Monday, August 20, 2012

Guest Review: The Sixth Sense by Lawrence W Gold

Dear Readers,
today I present you something new on Edi's Book Lighthouse. For the first time ever you get a guest review!!

I still remember the time when I entered the world of book blogs as a contributor of Only The Best Science Fiction & Fantasy. Enough about me.

Let me introduce to you Legolas, passionate beadworker - Legolas Perlenuniversum - and avid medical thriller reader.

A warm welcome Legolas. I hand over the blog to you for today.

Thank you Edi. Let me start with a few words from my side before we go into detail.

When Edi asked me if I would be interested in a medical thriller, I said: "Depends on the topic."
After reading the synopsis, I said: "YES."
I like to read medical thrillers, the bloodier and nastier the better. Since I suffer myself to a hypersensitivity of olfactory sence, it fascinated me to read, how the main character deals with it.

Enough about me, this is the book I reviewed for you:
The Sixth Sense 
by Lawrence W. Gold, M.D.
ISBN: 978-1478267607 
Publisher: CreateSpace 
Date of publish: July 31, 2012 
Pages: 422, S.R.P.: $16.99 
Lawrence W. Gold provided the digital copy for this review.
"Arnie Roth, a family practitioner, develops viral encephalitis. He awakens from the near-death experience with a new appreciation for life and an unexpected talent, his sensitivity to smell has increased a thousandfold."

My Take
Lawrence D. Gold himself is a doctor, and knows how to describe medical events such that even someone whose native language is not English, understands what is going on.
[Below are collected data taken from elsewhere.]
(* ===== verification/Handoff.v ===== *)
(** chat/handoff.rs, handoff/metadata.rs and handoff/decision.rs: handoff metadata, descriptors,
    the decision to read a body, the permit it grants and the observation it records. *)

From Stdlib Require Import NArith Lia String Ascii.
From stdpp Require Import base gmap list strings.
From S2P Require Import Prelude SortedLists RustStr Ids AgentLists.

(** ** Definitions *)

Definition HANDOFF_MAX_CONTEXT_BYTES : N := 256.
Definition MAX_BODY_BYTES : N := MAX_TEXT.

(** [context!(Project)] and [context!(Scope)] *)
Record Project := mkProject { Project_line : Line HANDOFF_MAX_CONTEXT_BYTES }.
Definition Project_try_from (value : string) : result Project Invalid :=
  map_ok mkProject (Line_try_from HANDOFF_MAX_CONTEXT_BYTES value).
Record Scope := mkScope { Scope_line : Line HANDOFF_MAX_CONTEXT_BYTES }.
Definition Scope_try_from (value : string) : result Scope Invalid :=
  map_ok mkScope (Line_try_from HANDOFF_MAX_CONTEXT_BYTES value).

Record TeamId := mkTeamId { TeamId_room : RoomId }.

Definition TeamId_try_from (value : string) : result TeamId Invalid :=
  let? conversation := Conversation_try_from value in
  match conversation with
  | Conversation_Room room => Ok (mkTeamId room)
  | Conversation_Direct _ => Err (mkInvalid "handoff team")
  end.

Definition TeamId_fmt (value : TeamId) : string := RoomId_fmt (TeamId_room value).

Inductive Target :=
| Target_Agent (agent : AgentId)
| Target_Team (team : TeamId).

Definition read_limit_valid (value : N) : bool := negb ((value =? 0) || (MAX_BODY_BYTES <? value)).

Record ReadLimit := mkReadLimit {
  ReadLimit_bytes : N;
  ReadLimit_ok : Is_true (read_limit_valid ReadLimit_bytes)
}.

Definition ReadLimit_MAX : ReadLimit := mkReadLimit MAX_BODY_BYTES I.

Definition ReadLimit_try_from (value : N) : result ReadLimit Invalid :=
  match decide (Is_true (read_limit_valid value)) with
  | left H => Ok (mkReadLimit value H)
  | right _ => Err (mkInvalid "handoff read limit")
  end.

Inductive ReadRefusal :=
| ReadRefusal_Project | ReadRefusal_Scope | ReadRefusal_Descriptor | ReadRefusal_Reader
| ReadRefusal_Limit | ReadRefusal_Body | ReadRefusal_Audience | ReadRefusal_Order.

(** *** handoff/decision.rs *)

Inductive DescriptorMatch := DescriptorMatch_Exact | DescriptorMatch_Foreign.
Inductive ReaderGrant := ReaderGrant_Named | ReaderGrant_Absent.
Inductive DeliveryOutcome := DeliveryOutcome_OriginalBody | DeliveryOutcome_Replaced.

Definition observation_after_delivery (delivery : DeliveryOutcome) (cancelled : bool) : bool :=
  match delivery with DeliveryOutcome_OriginalBody => true | _ => false end && negb cancelled.

Record ReadFacts := mkReadFacts {
  project_matches : bool;
  scope_matches : bool;
  ReadFacts_descriptor : DescriptorMatch;
  ReadFacts_reader : ReaderGrant
}.

Definition read_decision (facts : ReadFacts) (body_bytes limit : N) : result unit ReadRefusal :=
  if negb (project_matches facts) then Err ReadRefusal_Project else
  if negb (scope_matches facts) then Err ReadRefusal_Scope else
  match ReadFacts_descriptor facts with
  | DescriptorMatch_Foreign => Err ReadRefusal_Descriptor
  | DescriptorMatch_Exact =>
      match ReadFacts_reader facts with
      | ReaderGrant_Absent => Err ReadRefusal_Reader
      | ReaderGrant_Named =>
          if (limit =? 0) || (MAX_BODY_BYTES <? limit) then Err ReadRefusal_Limit else
          if (body_bytes =? 0) || (limit <? body_bytes) then Err ReadRefusal_Body else
          Ok tt
      end
  end.

Record ObservationFacts := mkObservationFacts {
  parent_matches : bool;
  issuer_matches : bool;
  audience_matches : bool;
  ObservationFacts_reader : ReaderGrant;
  parent_clock : N;
  observation_clock : N
}.

Definition observation_decision (facts : ObservationFacts) : result unit ReadRefusal :=
  if negb (parent_matches facts) then Err ReadRefusal_Descriptor else
  if negb (issuer_matches facts)
     || match ObservationFacts_reader facts with ReaderGrant_Named => false | _ => true end
  then Err ReadRefusal_Reader else
  if negb (audience_matches facts) then Err ReadRefusal_Audience else
  if observation_clock facts <=? parent_clock facts then Err ReadRefusal_Order else
  Ok tt.

(** *** handoff/metadata.rs *)

Definition named_reader (intended_recipient : Target) (permitted_readers : Members) : bool :=
  match intended_recipient with
  | Target_Agent agent => AgentList_contains permitted_readers agent
  | Target_Team _ => true
  end.

Definition metadata_valid (sender : AgentId) (intended_recipient : Target)
    (permitted_readers : Members) (audience : Audience) : bool :=
  named_reader intended_recipient permitted_readers
  && bool_decide (policy_audience (sender :: AgentList_agents permitted_readers) = Ok audience).

(** The private fields are only ever set by [Metadata::new]. *)
Record Metadata := mkMetadata {
  Metadata_sender : AgentId;
  Metadata_intended_recipient : Target;
  Metadata_project : Project;
  Metadata_scope : Scope;
  Metadata_permitted_readers : Members;
  Metadata_audience : Audience;
  Metadata_ok : Is_true (metadata_valid Metadata_sender Metadata_intended_recipient
                           Metadata_permitted_readers Metadata_audience)
}.

Lemma metadata_valid_intro sender intended_recipient permitted_readers audience :
  named_reader intended_recipient permitted_readers = true ->
  policy_audience (sender :: AgentList_agents permitted_readers) = Ok audience ->
  Is_true (metadata_valid sender intended_recipient permitted_readers audience).
Proof.
  intros H1 H2. unfold metadata_valid. rewrite H1. by rewrite bool_decide_eq_true_2.
Qed.

Definition Metadata_of sender intended_recipient project scope permitted_readers
    (admitted : named_reader intended_recipient permitted_readers = true)
    (audience : result Audience Invalid) :
  policy_audience (sender :: AgentList_agents permitted_readers) = audience ->
  result Metadata Invalid :=
  match audience with
  | Err e => fun _ => Err e
  | Ok audience => fun H =>
      Ok (mkMetadata sender intended_recipient project scope permitted_readers audience
            (metadata_valid_intro _ _ _ _ admitted H))
  end.

Definition Metadata_admitted sender intended_recipient (context : Project * Scope)
    permitted_readers (admitted : bool) :
  named_reader intended_recipient permitted_readers = admitted -> result Metadata Invalid :=
  match admitted with
  | false => fun _ => Err (mkInvalid "handoff intended recipient must be a named reader")
  | true => fun admitted =>
      Metadata_of sender intended_recipient context.1 context.2 permitted_readers admitted
        (policy_audience (sender :: AgentList_agents permitted_readers)) eq_refl
  end.

Definition Metadata_new (sender : AgentId) (intended_recipient : Target)
    (context : Project * Scope) (permitted_readers : Members) : result Metadata Invalid :=
  Metadata_admitted sender intended_recipient context permitted_readers
    (named_reader intended_recipient permitted_readers) eq_refl.

Record RawMetadata := mkRawMetadata {
  RawMetadata_sender : AgentId;
  RawMetadata_intended_recipient : Target;
  RawMetadata_project : Project;
  RawMetadata_scope : Scope;
  RawMetadata_permitted_readers : Members
}.

Definition Metadata_try_from (raw : RawMetadata) : result Metadata Invalid :=
  Metadata_new (RawMetadata_sender raw) (RawMetadata_intended_recipient raw)
    (RawMetadata_project raw, RawMetadata_scope raw) (RawMetadata_permitted_readers raw).

Definition RawMetadata_from (value : Metadata) : RawMetadata :=
  mkRawMetadata (Metadata_sender value) (Metadata_intended_recipient value)
    (Metadata_project value) (Metadata_scope value) (Metadata_permitted_readers value).

(** *** Decidable equality *)

#[export] Instance ReadRefusal_eq_dec : EqDecision ReadRefusal.
Proof. solve_decision. Defined.
#[export] Instance Project_eq_dec : EqDecision Project.
Proof. solve_decision. Defined.
#[export] Instance Scope_eq_dec : EqDecision Scope.
Proof. solve_decision. Defined.
#[export] Instance TeamId_eq_dec : EqDecision TeamId.
Proof. solve_decision. Defined.
#[export] Instance Target_eq_dec : EqDecision Target.
Proof. solve_decision. Defined.
#[export] Instance RawMetadata_eq_dec : EqDecision RawMetadata.
Proof. solve_decision. Defined.

Lemma Metadata_audience_spec m :
  policy_audience (Metadata_sender m :: AgentList_agents (Metadata_permitted_readers m))
  = Ok (Metadata_audience m).
Proof.
  pose proof (Metadata_ok m) as H. unfold metadata_valid in H.
  apply Is_true_true, andb_true_iff in H as [_ H]. by apply bool_decide_eq_true_1 in H.
Qed.

Lemma RawMetadata_from_inj a b : RawMetadata_from a = RawMetadata_from b -> a = b.
Proof.
  intros E. pose proof (Metadata_audience_spec a) as Ha. pose proof (Metadata_audience_spec b) as Hb.
  destruct a, b; cbn in *. injection E as -> -> -> -> ->. rewrite Ha in Hb.
  injection Hb as ->. f_equal. apply proof_irrel.
Qed.
#[export] Instance Metadata_eq_dec : EqDecision Metadata := inj_eq_dec _ RawMetadata_from_inj.

Lemma ReadLimit_bytes_inj a b : ReadLimit_bytes a = ReadLimit_bytes b -> a = b.
Proof. destruct a, b; cbn. intros ->. f_equal. apply proof_irrel. Qed.
#[export] Instance ReadLimit_eq_dec : EqDecision ReadLimit := inj_eq_dec _ ReadLimit_bytes_inj.

(** *** Descriptors *)

Definition descriptor_valid (id : EventId) (metadata : Metadata) : bool :=
  bool_decide (EventId_origin id = AgentId_origin (Metadata_sender metadata)).

Record Descriptor := mkDescriptor {
  Descriptor_id : EventId;
  Descriptor_metadata : Metadata;
  Descriptor_body_limit : ReadLimit;
  Descriptor_ok : Is_true (descriptor_valid Descriptor_id Descriptor_metadata)
}.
The author does not dwell on the story with lengthy-trivial descriptions.
Ever the doctor, he drives the story forward consistently.

At the beginning of the book I was pleasantly surprised, because I find, descriptions that tell me, who ate when and what yogurt, or worn at a special time, what sort of dress pattern is just plain annoying. In lengthy descriptions, I tend to read across.

Gold's writing style is expressed in very sober and clear, lacking long convoluted sentences. Even highly sensitive thoughts and feelings are unfortunately described very businesslike.

The author takes his time to introduce the various characters. So you will not be overwhelmed at the beginning of a flood of information.
At first it was a bit strange that the narrative changes between first-person and third-person.
There were also some confusing time jumps that were made without separation using breaks, so I sometimes did not know where on the time line I was.

The story was very interesting. The various characters will be aligned in two main strands. However, one can already anticipate some events pretty early.
There are no big surprises, and at the end of the book, everything is love, peace and harmony.

Lawrence D. Gold failed that I was suffering with the protagonist ;or feelings-whether positive or negative -. developed for the other characters. More description of feelings in the book would have done well.

That's my personal opinion though. Maybe I'm from the point of writing a review, more critical than otherwise have been.

Conclusion
This book is not for lovers of action or strong feelings and certainly not for readers who love sprawling descriptions.
The idea of ​​writing about a doctor whose smell and taste explodes, and what pitfalls and obstacles this can bring with it has pleased me. The implementation in words however, a little less austerity and a little more feeling would have been good for the book

Had I read this book even if I had known what to expect: Probably not.